### Problem statement
Copy every line from the records below that carries the word "Motion".

### Saved data entries

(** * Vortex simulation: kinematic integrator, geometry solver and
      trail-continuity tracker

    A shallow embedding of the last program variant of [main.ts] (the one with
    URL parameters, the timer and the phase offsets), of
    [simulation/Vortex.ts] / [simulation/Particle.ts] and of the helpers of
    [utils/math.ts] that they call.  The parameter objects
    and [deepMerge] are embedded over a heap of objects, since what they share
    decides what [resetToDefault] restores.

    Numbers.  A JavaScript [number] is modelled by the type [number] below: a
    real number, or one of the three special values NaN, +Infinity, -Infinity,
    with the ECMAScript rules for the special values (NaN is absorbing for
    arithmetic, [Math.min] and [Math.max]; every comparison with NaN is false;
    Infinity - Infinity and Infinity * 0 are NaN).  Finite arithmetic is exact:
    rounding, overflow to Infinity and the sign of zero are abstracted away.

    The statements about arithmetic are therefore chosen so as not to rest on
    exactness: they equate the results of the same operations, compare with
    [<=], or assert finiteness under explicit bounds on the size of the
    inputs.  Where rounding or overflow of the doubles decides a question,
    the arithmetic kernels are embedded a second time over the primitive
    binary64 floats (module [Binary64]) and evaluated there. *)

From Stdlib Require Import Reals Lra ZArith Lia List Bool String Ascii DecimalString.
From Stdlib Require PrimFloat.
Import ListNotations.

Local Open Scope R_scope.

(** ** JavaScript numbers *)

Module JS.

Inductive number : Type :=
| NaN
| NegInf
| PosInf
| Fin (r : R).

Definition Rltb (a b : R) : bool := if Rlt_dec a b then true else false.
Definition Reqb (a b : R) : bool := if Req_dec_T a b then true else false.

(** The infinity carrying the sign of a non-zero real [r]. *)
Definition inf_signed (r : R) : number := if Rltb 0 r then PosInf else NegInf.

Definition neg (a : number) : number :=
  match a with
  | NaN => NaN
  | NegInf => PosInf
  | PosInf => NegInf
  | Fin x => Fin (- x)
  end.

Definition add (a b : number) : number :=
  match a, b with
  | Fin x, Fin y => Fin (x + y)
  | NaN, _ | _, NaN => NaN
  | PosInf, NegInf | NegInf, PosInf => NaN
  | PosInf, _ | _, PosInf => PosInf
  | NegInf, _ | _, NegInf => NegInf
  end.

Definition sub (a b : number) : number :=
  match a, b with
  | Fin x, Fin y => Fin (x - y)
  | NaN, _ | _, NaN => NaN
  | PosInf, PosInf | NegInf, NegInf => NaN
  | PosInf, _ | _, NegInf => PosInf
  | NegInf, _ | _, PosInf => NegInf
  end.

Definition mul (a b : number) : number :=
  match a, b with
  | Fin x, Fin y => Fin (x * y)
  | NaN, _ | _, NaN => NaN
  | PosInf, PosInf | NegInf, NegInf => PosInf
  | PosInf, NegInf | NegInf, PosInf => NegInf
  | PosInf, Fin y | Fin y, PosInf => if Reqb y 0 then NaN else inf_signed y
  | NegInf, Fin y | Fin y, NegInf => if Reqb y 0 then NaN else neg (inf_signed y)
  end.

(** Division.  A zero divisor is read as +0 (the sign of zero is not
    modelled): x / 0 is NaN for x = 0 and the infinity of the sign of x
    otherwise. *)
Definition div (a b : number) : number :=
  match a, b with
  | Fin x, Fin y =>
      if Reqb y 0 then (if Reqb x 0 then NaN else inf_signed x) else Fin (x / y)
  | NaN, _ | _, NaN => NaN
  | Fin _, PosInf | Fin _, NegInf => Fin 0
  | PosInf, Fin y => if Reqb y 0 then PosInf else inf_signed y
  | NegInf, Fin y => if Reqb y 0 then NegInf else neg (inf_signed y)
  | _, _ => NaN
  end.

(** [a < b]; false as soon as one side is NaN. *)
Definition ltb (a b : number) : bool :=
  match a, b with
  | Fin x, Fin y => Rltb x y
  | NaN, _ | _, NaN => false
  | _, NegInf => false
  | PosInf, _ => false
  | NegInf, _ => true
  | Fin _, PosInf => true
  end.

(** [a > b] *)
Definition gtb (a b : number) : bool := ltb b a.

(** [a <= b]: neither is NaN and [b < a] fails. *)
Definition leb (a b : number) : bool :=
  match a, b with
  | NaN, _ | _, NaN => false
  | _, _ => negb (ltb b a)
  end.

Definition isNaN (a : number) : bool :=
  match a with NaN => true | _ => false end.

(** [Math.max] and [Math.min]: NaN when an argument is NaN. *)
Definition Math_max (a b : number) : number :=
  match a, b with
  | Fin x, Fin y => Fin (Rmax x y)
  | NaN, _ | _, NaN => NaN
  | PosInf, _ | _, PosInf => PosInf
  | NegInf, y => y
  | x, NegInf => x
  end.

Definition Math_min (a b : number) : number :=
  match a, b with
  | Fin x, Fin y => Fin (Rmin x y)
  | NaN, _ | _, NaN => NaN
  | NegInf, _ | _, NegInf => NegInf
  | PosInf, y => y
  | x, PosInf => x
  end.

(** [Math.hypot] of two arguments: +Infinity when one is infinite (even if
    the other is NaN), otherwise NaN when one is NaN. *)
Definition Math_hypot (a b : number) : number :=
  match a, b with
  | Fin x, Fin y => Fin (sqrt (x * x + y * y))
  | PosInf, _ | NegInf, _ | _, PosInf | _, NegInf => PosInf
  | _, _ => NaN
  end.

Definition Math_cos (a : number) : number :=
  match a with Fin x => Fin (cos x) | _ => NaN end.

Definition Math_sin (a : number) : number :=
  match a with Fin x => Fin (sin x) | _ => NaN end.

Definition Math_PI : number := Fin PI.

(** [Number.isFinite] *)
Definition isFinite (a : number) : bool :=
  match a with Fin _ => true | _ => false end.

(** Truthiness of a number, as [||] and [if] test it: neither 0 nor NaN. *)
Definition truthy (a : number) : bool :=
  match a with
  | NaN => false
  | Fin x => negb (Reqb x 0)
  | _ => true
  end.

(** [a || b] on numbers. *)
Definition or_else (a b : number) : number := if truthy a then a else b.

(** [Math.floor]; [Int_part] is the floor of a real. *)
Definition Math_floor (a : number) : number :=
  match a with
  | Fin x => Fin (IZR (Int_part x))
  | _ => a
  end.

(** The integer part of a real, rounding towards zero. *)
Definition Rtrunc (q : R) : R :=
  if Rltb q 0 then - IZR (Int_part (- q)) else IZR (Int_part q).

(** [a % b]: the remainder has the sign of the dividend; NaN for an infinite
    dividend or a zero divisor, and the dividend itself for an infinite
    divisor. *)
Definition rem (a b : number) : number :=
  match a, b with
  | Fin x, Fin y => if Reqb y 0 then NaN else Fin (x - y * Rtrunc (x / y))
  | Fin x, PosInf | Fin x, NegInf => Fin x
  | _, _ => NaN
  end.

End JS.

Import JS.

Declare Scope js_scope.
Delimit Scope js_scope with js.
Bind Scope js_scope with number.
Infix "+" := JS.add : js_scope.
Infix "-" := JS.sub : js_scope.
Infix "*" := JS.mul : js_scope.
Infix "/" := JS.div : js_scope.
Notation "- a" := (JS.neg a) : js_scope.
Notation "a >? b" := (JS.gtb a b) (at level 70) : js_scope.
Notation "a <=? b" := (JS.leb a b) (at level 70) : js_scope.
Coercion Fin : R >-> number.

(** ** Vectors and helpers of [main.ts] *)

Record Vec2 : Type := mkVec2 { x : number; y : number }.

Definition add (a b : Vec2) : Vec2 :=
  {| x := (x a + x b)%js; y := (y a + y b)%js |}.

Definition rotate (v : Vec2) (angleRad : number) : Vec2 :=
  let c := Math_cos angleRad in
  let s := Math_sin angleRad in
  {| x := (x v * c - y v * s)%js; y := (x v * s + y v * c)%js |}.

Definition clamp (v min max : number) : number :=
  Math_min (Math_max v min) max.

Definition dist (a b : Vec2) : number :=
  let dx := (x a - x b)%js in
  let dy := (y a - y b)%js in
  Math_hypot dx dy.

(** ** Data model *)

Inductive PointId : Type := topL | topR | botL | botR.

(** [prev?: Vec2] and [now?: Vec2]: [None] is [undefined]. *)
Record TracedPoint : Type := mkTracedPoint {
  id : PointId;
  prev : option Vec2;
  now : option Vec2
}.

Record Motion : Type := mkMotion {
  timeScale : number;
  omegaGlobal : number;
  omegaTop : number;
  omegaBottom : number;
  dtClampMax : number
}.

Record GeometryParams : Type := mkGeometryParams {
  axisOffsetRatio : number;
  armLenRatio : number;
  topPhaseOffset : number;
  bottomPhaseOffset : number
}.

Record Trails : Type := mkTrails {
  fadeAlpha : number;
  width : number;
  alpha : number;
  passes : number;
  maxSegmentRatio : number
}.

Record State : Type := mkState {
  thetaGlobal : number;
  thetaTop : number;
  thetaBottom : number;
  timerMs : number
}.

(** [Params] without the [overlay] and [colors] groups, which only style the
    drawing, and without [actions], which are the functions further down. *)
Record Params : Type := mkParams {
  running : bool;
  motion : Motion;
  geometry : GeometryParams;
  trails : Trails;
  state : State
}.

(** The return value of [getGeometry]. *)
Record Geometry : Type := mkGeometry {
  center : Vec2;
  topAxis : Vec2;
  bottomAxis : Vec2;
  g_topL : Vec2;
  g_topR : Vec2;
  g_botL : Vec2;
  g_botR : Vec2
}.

### Exercise response
Record Motion : Type := mkMotion {
  motion : Motion;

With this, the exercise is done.